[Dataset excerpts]
—————

Lemma trim_bytes_split (ms : Store) h : exists pre, h = pre ++ (trim_bytes ms h).1 /\ (trim_bytes ms h).2 = map snd pre.
Proof using Type.
  unfold trim_bytes. destruct (_ <? _); [exists h; by rewrite app_nil_r|by exists []].
Qed.

Lemma set_history_inv ms rd rd' S h n : store_inv ms rd S -> (forall v, 0 <= rd' v) ->
  (forall v, window_count v h + rd' v = window_count v (ms_history ms) + rd v) ->
  (forall e, e ∈ h -> exists s, S !! cs_version e.2 = Some s /\ vs_tables s = cs_tables e.2) ->
  store_inv (set_history ms h n) rd' S.
Proof using Type. intros [] Hrd Hc Hh. split; simpl; auto. intros v. rewrite si_arcs0. specialize (Hc v). lia. Qed.

(** The window after a commit: without a window nothing is recorded, otherwise
    the commit is added and the oldest entries may go. *)
Definition retained (env : StoreEnv) (h : list (Z * Z * CommittedState T X)) (id now : Z) (cs : CommittedState T X)
    (h' : list (Z * Z * CommittedState T X)) : Prop :=
  temporal_window (options env) = 0%nat /\ h' = h \/
  temporal_window (options env) <> 0%nat /\ h' `suffix_of` h ++ [(id, now, cs)] /\ (length h' <= temporal_window (options env))%nat.

Lemma trim_count_length n (h : list (Z * Z * CommittedState T X)) : (length (trim_count n h).1 <= n)%nat.
Proof using Type.
  induction h as [|e h IH]; [simpl; lia|]. cbn [trim_count]. destruct (Nat.ltb_spec n (length (e :: h))); [|done].
  by destruct (trim_count n h).
Qed.

Lemma retain_inv ms rd S cs id now : store_inv ms (add_rd (cs_version cs) 1 rd) S -> (forall v, 0 <= rd v) ->
  (exists s, S !! cs_version cs = Some s /\ vs_tables s = cs_tables cs) ->
  exists i w arcs h n S', retain_in_temporal_window id now cs ms = set_reclaim (set_history ms h n) i w arcs /\
    store_inv (set_reclaim (set_history ms h n) i w arcs) rd S' /\ S' ⊆ S /\ retained (ms_env ms) (ms_history ms) id now cs h.
Proof using KL.
  intros I Hrd Hcs. unfold retain_in_temporal_window, retained. destruct (Nat.eqb_spec (temporal_window (options (ms_env ms))) 0) as [Ew|Ew].
  - destruct (arc_drop_inv ms _ S (cs_version cs) I) as (i & w & arcs & S' & E & I1 & Hsub & _).
    { unfold add_rd. rewrite decide_True by done. specialize (Hrd (cs_version cs)). lia. }
    exists i, w, arcs, (ms_history ms), 0, S'. rewrite E.
    assert (set_history ms (ms_history ms) 0 = ms) as -> by (destruct ms; unfold set_history; simpl; by rewrite Z.add_0_r).
    split; [done|]. split; [|split; [done|by left]]. eapply store_inv_ext; [|exact I1]. intros v. unfold add_rd. destruct (decide _); lia.
  - set (h0 := ms_history ms ++ [(id, now, cs)]).
    destruct (trim_count_split (temporal_window (options (ms_env ms))) h0) as (pre & Eh & Ed).
    pose proof (trim_count_length (temporal_window (options (ms_env ms))) h0) as Hlen.
    destruct (trim_count _ h0) as [h1 d1]. simpl in Eh, Ed, Hlen.
    destruct (trim_bytes_split ms h1) as (pre2 & Eh2 & Ed2). destruct (trim_bytes ms h1) as [h2 d2]. simpl in Eh2, Ed2.
    destruct (drop_all_inv (d1 ++ d2) (set_history ms h2 (Z.of_nat (length d2))) rd S) as (i & w & arcs & S' & E & I1 & Hsub); [|done|].
    + eapply set_history_inv; [exact I| | |].
      * intros v. specialize (Hrd v). pose proof (drop_count_nonneg v (d1 ++ d2)). lia.
      * intros v. rewrite drop_count_app, Ed, Ed2, !drop_count_window.
        assert (window_count v h0 = window_count v pre + (window_count v pre2 + window_count v h2)) as E
          by (rewrite Eh, Eh2, !window_count_app; lia).
        unfold h0 in E. rewrite window_count_app in E. simpl in E. unfold add_rd, one_if in *.
        destruct (decide (v = cs_version cs)), (decide (cs_version cs = v)); try congruence; lia.
      * intros e He. assert (e ∈ h0) as Hin by (rewrite Eh, Eh2, !elem_of_app; auto).
        unfold h0 in Hin. rewrite elem_of_app, list_elem_of_singleton in Hin. destruct Hin as [Hin| ->]; [by apply (si_window _ _ _ I)|done].
    + exists i, w, arcs, h2, (Z.of_nat (length d2)), S'. rewrite E. split; [done|]. split; [done|]. split; [done|]. right. split; [done|]. split.
      * exists (pre ++ pre2). by rewrite Eh, Eh2, app_assoc.
      * rewrite Eh2, length_app in Hlen. lia.
Qed.
End inv.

—————

Set down all of the entries exactly, please.

ANSWER AREA:
Lemma trim_bytes_split (ms : Store) h : exists pre, h = pre ++ (trim_bytes ms h).1 /\ (trim_bytes ms h).2 = map snd pre.
Proof using Type.
  unfold trim_bytes. destruct (_ <? _); [exists h; by rewrite app_nil_r|by exists []].
Qed.

Lemma set_history_inv ms rd rd' S h n : store_inv ms rd S -> (forall v, 0 <= rd' v) ->
  (forall v, window_count v h + rd' v = window_count v (ms_history ms) + rd v) ->
  (forall e, e ∈ h -> exists s, S !! cs_version e.2 = Some s /\ vs_tables s = cs_tables e.2) ->
  store_inv (set_history ms h n) rd' S.
Proof using Type. intros [] Hrd Hc Hh. split; simpl; auto. intros v. rewrite si_arcs0. specialize (Hc v). lia. Qed.

(** The window after a commit: without a window nothing is recorded, otherwise
    the commit is added and the oldest entries may go. *)
Definition retained (env : StoreEnv) (h : list (Z * Z * CommittedState T X)) (id now : Z) (cs : CommittedState T X)
    (h' : list (Z * Z * CommittedState T X)) : Prop :=
  temporal_window (options env) = 0%nat /\ h' = h \/
  temporal_window (options env) <> 0%nat /\ h' `suffix_of` h ++ [(id, now, cs)] /\ (length h' <= temporal_window (options env))%nat.

Lemma trim_count_length n (h : list (Z * Z * CommittedState T X)) : (length (trim_count n h).1 <= n)%nat.
Proof using Type.
  induction h as [|e h IH]; [simpl; lia|]. cbn [trim_count]. destruct (Nat.ltb_spec n (length (e :: h))); [|done].
  by destruct (trim_count n h).
Qed.

Lemma retain_inv ms rd S cs id now : store_inv ms (add_rd (cs_version cs) 1 rd) S -> (forall v, 0 <= rd v) ->
  (exists s, S !! cs_version cs = Some s /\ vs_tables s = cs_tables cs) ->
  exists i w arcs h n S', retain_in_temporal_window id now cs ms = set_reclaim (set_history ms h n) i w arcs /\
    store_inv (set_reclaim (set_history ms h n) i w arcs) rd S' /\ S' ⊆ S /\ retained (ms_env ms) (ms_history ms) id now cs h.
Proof using KL.
  intros I Hrd Hcs. unfold retain_in_temporal_window, retained. destruct (Nat.eqb_spec (temporal_window (options (ms_env ms))) 0) as [Ew|Ew].
  - destruct (arc_drop_inv ms _ S (cs_version cs) I) as (i & w & arcs & S' & E & I1 & Hsub & _).
    { unfold add_rd. rewrite decide_True by done. specialize (Hrd (cs_version cs)). lia. }
    exists i, w, arcs, (ms_history ms), 0, S'. rewrite E.
    assert (set_history ms (ms_history ms) 0 = ms) as -> by (destruct ms; unfold set_history; simpl; by rewrite Z.add_0_r).
    split; [done|]. split; [|split; [done|by left]]. eapply store_inv_ext; [|exact I1]. intros v. unfold add_rd. destruct (decide _); lia.
  - set (h0 := ms_history ms ++ [(id, now, cs)]).
    destruct (trim_count_split (temporal_window (options (ms_env ms))) h0) as (pre & Eh & Ed).
    pose proof (trim_count_length (temporal_window (options (ms_env ms))) h0) as Hlen.
    destruct (trim_count _ h0) as [h1 d1]. simpl in Eh, Ed, Hlen.
    destruct (trim_bytes_split ms h1) as (pre2 & Eh2 & Ed2). destruct (trim_bytes ms h1) as [h2 d2]. simpl in Eh2, Ed2.
    destruct (drop_all_inv (d1 ++ d2) (set_history ms h2 (Z.of_nat (length d2))) rd S) as (i & w & arcs & S' & E & I1 & Hsub); [|done|].
    + eapply set_history_inv; [exact I| | |].
      * intros v. specialize (Hrd v). pose proof (drop_count_nonneg v (d1 ++ d2)). lia.
      * intros v. rewrite drop_count_app, Ed, Ed2, !drop_count_window.
        assert (window_count v h0 = window_count v pre + (window_count v pre2 + window_count v h2)) as E
          by (rewrite Eh, Eh2, !window_count_app; lia).
        unfold h0 in E. rewrite window_count_app in E. simpl in E. unfold add_rd, one_if in *.
        destruct (decide (v = cs_version cs)), (decide (cs_version cs = v)); try congruence; lia.
      * intros e He. assert (e ∈ h0) as Hin by (rewrite Eh, Eh2, !elem_of_app; auto).
        unfold h0 in Hin. rewrite elem_of_app, list_elem_of_singleton in Hin. destruct Hin as [Hin| ->]; [by apply (si_window _ _ _ I)|done].
    + exists i, w, arcs, h2, (Z.of_nat (length d2)), S'. rewrite E. split; [done|]. split; [done|]. split; [done|]. right. split; [done|]. split.
      * exists (pre ++ pre2). by rewrite Eh, Eh2, app_assoc.
      * rewrite Eh2, length_app in Hlen. lia.
Qed.
End inv.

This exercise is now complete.